Cantador-Hornero Marta, Jiménez-Espuch Pilar, de Torres-Garcia Irene, Contreras-Jiménez Manuel, Martínez-Mezo Gorka Luis, Morales de Los Santos José María, Fernández-Jurado María Isabel, Tirado-Reyes Marina
Departamento de Medicina Física y Rehabilitación, Hospital Universitario Regional de Málaga, Málaga, España.
Departamento de Medicina Física y Rehabilitación, Hospital Universitario Regional de Málaga, Málaga, España.

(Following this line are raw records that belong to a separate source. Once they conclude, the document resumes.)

(** * UnderTheRadar VPN data plane: shallow embedding and properties

    The development follows the two source files:
    - [vpn-core/src/ebpf/xdp_accelerator.c]: the XDP ingress filter (token
      bucket, DDoS heuristics) and the TC egress program (DSCP marking,
      pacing), in module [Xdp];
    - [vpn-core/src/wireguard_manager.c]: the kernel-side manager (message
      limits, kill switch, handshake retry timer, routing lookup), in module
      [Manager].

    Unsigned 64-bit and 16-bit quantities are integers of [Z] with the
    wrap-around written out (module [U64]); packets are lists of bytes. *)

From Stdlib Require Import ZArith Lia Bool String.
From stdpp Require Import base gmap list.

Local Open Scope Z_scope.

(** ** Unsigned 64-bit arithmetic ([__u64], [u64]) *)

Module U64.

Definition modulus : Z := 2 ^ 64.
Definition max : Z := modulus - 1.          (* U64_MAX *)

Definition wrap (x : Z) : Z := x mod modulus.

Definition add (a b : Z) : Z := wrap (a + b).
Definition sub (a b : Z) : Z := wrap (a - b).
Definition mul (a b : Z) : Z := wrap (a * b).
Definition div (a b : Z) : Z := a / b.
Definition shl (a n : Z) : Z := wrap (Z.shiftl a n).

(** The shift as a 64-bit shifter performs it, the count taken modulo 64. *)
Definition shl_masked (a n : Z) : Z := wrap (Z.shiftl a (n mod 64)).

Definition in_range (x : Z) : Prop := 0 <= x < modulus.

End U64.

(** ** The eBPF programs of [xdp_accelerator.c] *)

Module Xdp.

(** *** Token bucket ([struct rate_limit], [check_rate_limit]) *)

Record rate_limit := RateLimit { tokens : Z; last_update : Z }.

Definition rate : Z := 10000.   (* 10k packets per second *)
Definition burst : Z := 1000.   (* Burst of 1000 packets *)
Definition NSEC_PER_SEC : Z := 1000000000.

(** [tokens_to_add = (now - rl->last_update) * rate / 1000000000] *)
Definition tokens_to_add (rl : rate_limit) (now : Z) : Z :=
  U64.div (U64.mul (U64.sub now (last_update rl)) rate) NSEC_PER_SEC.

(** The refill of lines 208-211: add, then clamp to [burst]. *)
Definition refill (rl : rate_limit) (now : Z) : Z :=
  let t := U64.add (tokens rl) (tokens_to_add rl now) in
  if burst <? t then burst else t.

(** [rate_limit_map] is a [BPF_MAP_TYPE_HASH] keyed by the source address,
    with [max_entries] 100000. *)
Definition RATE_LIMIT_MAX_ENTRIES : Z := 100000.
Definition E2BIG : Z := 7.

(** Whether the map can take a key that it does not hold yet. *)
Definition has_room (m : gmap Z rate_limit) : bool :=
  Z.of_nat (size m) <? RATE_LIMIT_MAX_ENTRIES.

(** [bpf_map_update_elem] with [BPF_ANY] on the hash map: the value of a key
    that is present is replaced; a new key is stored when the map has room,
    and otherwise the call fails with [-E2BIG] and the map stays as it is. *)
Definition bpf_map_update_elem (m : gmap Z rate_limit) (key : Z)
    (value : rate_limit) : Z * gmap Z rate_limit :=
  match m !! key with
  | Some _ => (0, <[key := value]> m)
  | None => if has_room m then (0, <[key := value]> m) else (- E2BIG, m)
  end.

(** The entry found by [bpf_map_lookup_elem] is updated in place through the
    pointer, which is an insertion at the same key here. For a new source the
    status of [bpf_map_update_elem] is not looked at. *)
Definition check_rate_limit (m : gmap Z rate_limit) (src_ip now : Z)
  : bool * gmap Z rate_limit :=
  match m !! src_ip with
  | None =>
      (true,
       (bpf_map_update_elem m src_ip
          {| tokens := burst; last_update := now |}).2)
  | Some rl =>
      let t := refill rl now in
      if 0 <? t
      then (true, <[src_ip := {| tokens := U64.sub t 1; last_update := now |}]> m)
      else (false, <[src_ip := {| tokens := t; last_update := now |}]> m)
  end.

(** The count stored by a call on an existing entry whose refill gave [t]
    (lines 215-218). *)
Definition spend (t : Z) : Z := if 0 <? t then U64.sub t 1 else t.

(** A sequence of calls for one source, one clock reading per call. *)
Fixpoint run_calls (m : gmap Z rate_limit) (src_ip : Z) (ts : list Z)
  : list bool * gmap Z rate_limit :=
  match ts with
  | [] => ([], m)
  | t :: ts' =>
      let '(ok, m1) := check_rate_limit m src_ip t in
      let '(oks, m2) := run_calls m1 src_ip ts' in
      (ok :: oks, m2)
  end.

Fixpoint successes (oks : list bool) : Z :=
  match oks with
  | [] => 0
  | b :: oks' => (if b then 1 else 0) + successes oks'
  end.

(** Clock readings that never go back ([bpf_ktime_get_ns] is monotonic). *)
Fixpoint monotone (ts : list Z) : Prop :=
  match ts with
  | [] => True
  | t :: ts' =>
      match ts' with
      | [] => True
      | t' :: _ => t <= t' /\ monotone ts'
      end
  end.

Definition first_ts (ts : list Z) : Z := hd 0 ts.
Definition last_ts (ts : list Z) : Z := List.last ts 0.

(** *** Packet buffers

    A packet is the byte sequence between [data] and [data_end]; positions
    are offsets from [data], so [data_end] is the length of the buffer.
    Pointer comparisons are comparisons of offsets in [Z]. *)

Inductive endianness := LittleEndian | BigEndian.

Definition byte_of_Z (z : Z) : Byte.byte :=
  match Byte.of_N (Z.to_N (z mod 256)) with
  | Some b => b
  | None => Byte.x00
  end.

Definition bytes_of (l : list Z) : list Byte.byte := map byte_of_Z l.
(** * api_diff_checker: the comparison engine and the execution coordinator

    A shallow embedding of the Go packages [comparator], [config],
    [executor] and [core], and the properties of their reports.

    Go values are modelled as follows.
    - [string] and [[]byte] are both sequences of bytes: Rocq's [string];
      the conversions [string(b)] and [[]byte(s)] are the identity.
    - [int] indices and lengths are [nat]; [time.Duration] is [Z]
      (nanoseconds, 64 bits, wrap-around written out where it can occur).
    - [map[string]T] is [gmap string T]; a [map[string]bool] whose values
      are all [true] is a [gset string].
    - [interface{}] holding a decoded JSON document is the type [JSON].
    - an [error] is its message, [nil] is [None]; a function returning
      [(T, error)] whose [T] is only read when the error is [nil] returns
      a [Result T].
    - functions of libraries outside the repository (encoding/json,
      go-difflib, jsondiff, go-shellwords, os, os/exec, context, time) are
      fields of type classes, one per library.

    The sources hold two revisions of the comparator, of the executor and
    of the engine.  The model follows the later ones, which belong
    together: the comparator with the plain text path, the executor with
    per-command timeouts, and the engine with test cases and
    cancellation. *)

From Stdlib Require Import Ascii PrimFloat SpecFloat FloatOps.
From stdpp Require Import base strings gmap list sorting pretty.
(* ===== verification/_CoqProject ===== *)
-Q . S2P
Prelude.v
Float.v
Values.v
Texts.v
Documents.v
Space.v
Validation.v
Flags.v
Commands.v
ExtraArgs.v
Addresses.v
Recipes.v
Composition.v
Conversion.v
Failures.v
Scripts.v
Logs.v
Model.v
States.v
Packing.v
Timing.v
World.v
Samples.v
Occupancy.v
Fleet.v
Exclusive.v
Finish.v
Placement.v
Nights.v
Checks.v
Reserve.v
Queue.v
Pass.v
Runs.v
Advance.v
Leases.v
Clock.v
Sessions.v
Datasets.v
Plan.v
Ending.v
Tenancy.v
Tick.v
Contract.v
Duties.v
Grants.v
Contenders.v
Custody.v
PhasesRefined.v
Vigil.v
Verdicts.v
Measures.v
Adapters.v
Harvest.v
Readings.v
Objectives.v
Judgement.v
Hardware.v
Leaderboard.v
SearchCoverage.v
Rules.v
Managed.v
Drafts.v
Requests.v
Grounds.v
Estate.v
Tenures.v
Stages.v
Steering.v
Helm.v
Courses.v
Substrate.v
Clusters.v
Manifests.v
Pods.v
Capacity.v
Kube.v
PodFacts.v
KubeFacts.v
Docker.v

An Pediatr (Engl Ed). 2019 Nov;91(5):317-327. doi: 10.1016/j.anpedi.2018.12.018. Epub 2019 Feb 19.
To evaluate the impact of the sedation-analgesia technique on the pain experienced by the patient.
This cross-sectional study was conducted on consecutive patients with cerebral palsy (CP) who underwent infiltration with botulinum toxin A (BoTNA). The patients were divided into 4 different groups according to the analgesic strategy assigned: Group I, without sedation or topical anaesthetic cream; Group II, inhalation of nitrous oxide; Group III, deep intravenous sedation; and Group IV, light sedation with benzodiazepines. Pain was assessed with different scales depending on patient age. Parents were asked to rate their satisfaction with their child's comfort by using a 5-point Likert-type scale. The primary end-point was the proportion of patients that experienced a pain level equal or lower than 2, according to pain scales, in the different study groups.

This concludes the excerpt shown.